## REQUIRED WORK
Every line from the one containing "vuln_data) = Raise AttributeError" to the last line of the listing below should be given again exactly.

-------- EXERCISE MATERIAL --------

(** Scenario C: the label is kept, the score defaults to 0 and the
    remediation names the package and [N/A]. *)
Example scenario_c_defaults :
  map (fun v => (severity v, cvss v, remediation v))
      (fst (parse_trivy_json sample_builtins scenario_c))
  = [("HIGH", JInt 0, JStr "Update zlib to N/A")].
Proof. reflexivity. Qed.

(* ================================================================== *)
(** * The npm adapter, field by field *)
(* ================================================================== *)

Lemma npm_table native sev :
  table_get [("critical", "CRITICAL"); ("high", "HIGH");
             ("moderate", "MEDIUM"); ("low", "LOW")]
            native "MEDIUM" = Ok sev ->
  (native = JStr "critical" -> sev = "CRITICAL")
  /\ (native = JStr "high" -> sev = "HIGH")
  /\ (native = JStr "moderate" -> sev = "MEDIUM")
  /\ (native = JStr "low" -> sev = "LOW")
  /\ (native <> JStr "critical" -> native <> JStr "high" ->
      native <> JStr "moderate" -> native <> JStr "low" -> sev = "MEDIUM").
Proof.
  intros H. repeat split.
  - intros ->. by injection H.
  - intros ->. by injection H.
  - intros ->. by injection H.
  - intros ->. by injection H.
  - intros H1 H2 H3 H4.
    destruct native; try (by injection H); try discriminate.
    simpl in H.
    destruct (String.eqb_spec s "critical") as [-> | _]; [done |].
    destruct (String.eqb_spec s "high") as [-> | _]; [done |].
    destruct (String.eqb_spec s "moderate") as [-> | _]; [done |].
    destruct (String.eqb_spec s "low") as [-> | _]; [done |].
    by injection H.
Qed.

(** X1. The npm adapter maps the labels [critical], [high], [moderate]
    and [low], written in lower case, to CRITICAL, HIGH, MEDIUM and LOW;
    any other value of [severity], a missing one, a label in another
    case or a value that is no string, gives MEDIUM. *)
Theorem npm_severity_table (vuln_id : string) (vuln_data native : json)
    (v : Vulnerability) :
  npm_advisory (vuln_id, vuln_data) = Ok v ->
  py_get vuln_data "severity" (JStr "") = Ok native ->
  (native = JStr "critical" -> severity v = "CRITICAL")
  /\ (native = JStr "high" -> severity v = "HIGH")
  /\ (native = JStr "moderate" -> severity v = "MEDIUM")
  /\ (native = JStr "low" -> severity v = "LOW")
  /\ (native <> JStr "critical" -> native <> JStr "high" ->
      native <> JStr "moderate" -> native <> JStr "low" ->
      severity v = "MEDIUM").
Proof.
  intros Hv Hn.
  apply npm_advisory_inv in Hv as (native' & url & Hn' & Hsev & _).
  rewrite Hn in Hn'. injection Hn' as <-. by apply npm_table.
Qed.

(** An advisory labelled [HIGH] in upper case is not in the table. *)
Lemma npm_upper_case_label_is_medium :
  exists v,
    npm_advisory ("minimist", JObj [("severity", JStr "HIGH")]) = Ok v
    /\ severity v = "MEDIUM".
Proof.
  eexists. split; [reflexivity |].
  refine (proj2 (proj2 (proj2 (proj2
            (npm_severity_table "minimist" (JObj [("severity", JStr "HIGH")])
               (JStr "HIGH") _ eq_refl eq_refl)))) _ _ _ _);
    discriminate.
Defined.

(** X2. An advisory raises exactly in two cases: its entry is no object
    ([AttributeError] on [.get]), or the value of its [severity] is a
    list or an object, which cannot be a key of the table
    ([TypeError]).  Any other entry yields a finding. *)
Theorem npm_advisory_raises (vuln_id : string) (vuln_data : json) :
  match vuln_data with
  | JObj kvs =>
      if hashable (default (JStr "") (assoc "severity" kvs))
      then exists v, npm_advisory (vuln_id, vuln_data) = Ok v
      else npm_advisory (vuln_id, vuln_data) = Raise TypeError
  | _ => npm_advisory (vuln_id, vuln_data) = Raise AttributeError
  end.
Proof.
  destruct vuln_data as [| b | z | x | s | l | kvs]; try reflexivity.
  unfold npm_advisory. cbn [py_get rbind].
  destruct (default (JStr "") (assoc "severity" kvs)) as [| b | z | x | s | l | o];
    cbn [hashable table_get rbind]; try reflexivity;
    destruct (assoc "fixAvailable" kvs) as [[| b' | z' | x' | s' | l' | o'] |];
    cbn [default is_dict py_get rbind]; eauto.
Qed.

--------

## RESPONSE
  | _ => npm_advisory (vuln_id, vuln_data) = Raise AttributeError
  end.
Proof.
  destruct vuln_data as [| b | z | x | s | l | kvs]; try reflexivity.
  unfold npm_advisory. cbn [py_get rbind].
  destruct (default (JStr "") (assoc "severity" kvs)) as [| b | z | x | s | l | o];
    cbn [hashable table_get rbind]; try reflexivity;
    destruct (assoc "fixAvailable" kvs) as [[| b' | z' | x' | s' | l' | o'] |];
    cbn [default is_dict py_get rbind]; eauto.
Qed.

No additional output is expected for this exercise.